Begin at the top of the listing below. Write each line out exactly, ending with the line that holds "res <> Spec.NotFound ->".
Top of Recorded information
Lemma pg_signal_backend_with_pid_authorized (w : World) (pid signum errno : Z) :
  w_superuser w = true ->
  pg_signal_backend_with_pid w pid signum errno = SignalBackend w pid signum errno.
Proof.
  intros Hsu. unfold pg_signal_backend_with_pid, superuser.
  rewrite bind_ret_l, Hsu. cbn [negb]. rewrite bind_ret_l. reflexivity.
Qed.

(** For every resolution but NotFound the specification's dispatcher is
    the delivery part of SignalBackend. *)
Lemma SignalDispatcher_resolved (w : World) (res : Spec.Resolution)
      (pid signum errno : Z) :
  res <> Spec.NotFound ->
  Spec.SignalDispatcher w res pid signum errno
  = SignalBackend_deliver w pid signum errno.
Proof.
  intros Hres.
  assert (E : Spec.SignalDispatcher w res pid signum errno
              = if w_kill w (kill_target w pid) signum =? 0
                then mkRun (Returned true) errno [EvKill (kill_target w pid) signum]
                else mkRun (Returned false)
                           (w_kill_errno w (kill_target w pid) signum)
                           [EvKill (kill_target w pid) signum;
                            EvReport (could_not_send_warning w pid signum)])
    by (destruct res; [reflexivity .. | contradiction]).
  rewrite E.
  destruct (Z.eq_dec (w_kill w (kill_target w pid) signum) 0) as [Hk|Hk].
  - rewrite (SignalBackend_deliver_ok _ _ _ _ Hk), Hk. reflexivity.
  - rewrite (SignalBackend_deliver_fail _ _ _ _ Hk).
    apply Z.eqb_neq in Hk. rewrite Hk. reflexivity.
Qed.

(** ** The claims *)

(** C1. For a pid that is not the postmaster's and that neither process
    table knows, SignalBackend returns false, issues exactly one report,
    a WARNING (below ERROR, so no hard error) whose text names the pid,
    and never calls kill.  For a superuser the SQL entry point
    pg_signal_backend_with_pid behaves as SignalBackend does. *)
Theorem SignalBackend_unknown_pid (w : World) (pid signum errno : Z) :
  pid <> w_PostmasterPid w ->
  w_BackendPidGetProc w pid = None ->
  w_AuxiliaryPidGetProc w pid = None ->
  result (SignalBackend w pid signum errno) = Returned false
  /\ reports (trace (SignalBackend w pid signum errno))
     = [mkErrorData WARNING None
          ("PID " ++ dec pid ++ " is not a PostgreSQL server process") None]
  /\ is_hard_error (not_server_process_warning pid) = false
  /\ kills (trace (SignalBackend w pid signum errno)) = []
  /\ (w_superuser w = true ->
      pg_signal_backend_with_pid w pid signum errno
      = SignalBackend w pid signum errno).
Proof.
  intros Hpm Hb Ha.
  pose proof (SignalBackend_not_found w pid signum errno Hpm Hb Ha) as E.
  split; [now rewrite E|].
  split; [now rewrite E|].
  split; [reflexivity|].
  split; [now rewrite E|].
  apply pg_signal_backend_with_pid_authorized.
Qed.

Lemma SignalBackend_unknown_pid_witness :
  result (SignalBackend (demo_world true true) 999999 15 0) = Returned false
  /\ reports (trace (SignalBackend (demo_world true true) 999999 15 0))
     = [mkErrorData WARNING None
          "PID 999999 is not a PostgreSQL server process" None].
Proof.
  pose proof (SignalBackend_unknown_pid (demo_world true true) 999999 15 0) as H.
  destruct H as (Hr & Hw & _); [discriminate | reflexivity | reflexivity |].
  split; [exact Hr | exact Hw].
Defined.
Bottom of Recorded information
*Response area:*
Lemma pg_signal_backend_with_pid_authorized (w : World) (pid signum errno : Z) :
  w_superuser w = true ->
  pg_signal_backend_with_pid w pid signum errno = SignalBackend w pid signum errno.
Proof.
  intros Hsu. unfold pg_signal_backend_with_pid, superuser.
  rewrite bind_ret_l, Hsu. cbn [negb]. rewrite bind_ret_l. reflexivity.
Qed.

(** For every resolution but NotFound the specification's dispatcher is
    the delivery part of SignalBackend. *)
Lemma SignalDispatcher_resolved (w : World) (res : Spec.Resolution)
      (pid signum errno : Z) :
  res <> Spec.NotFound ->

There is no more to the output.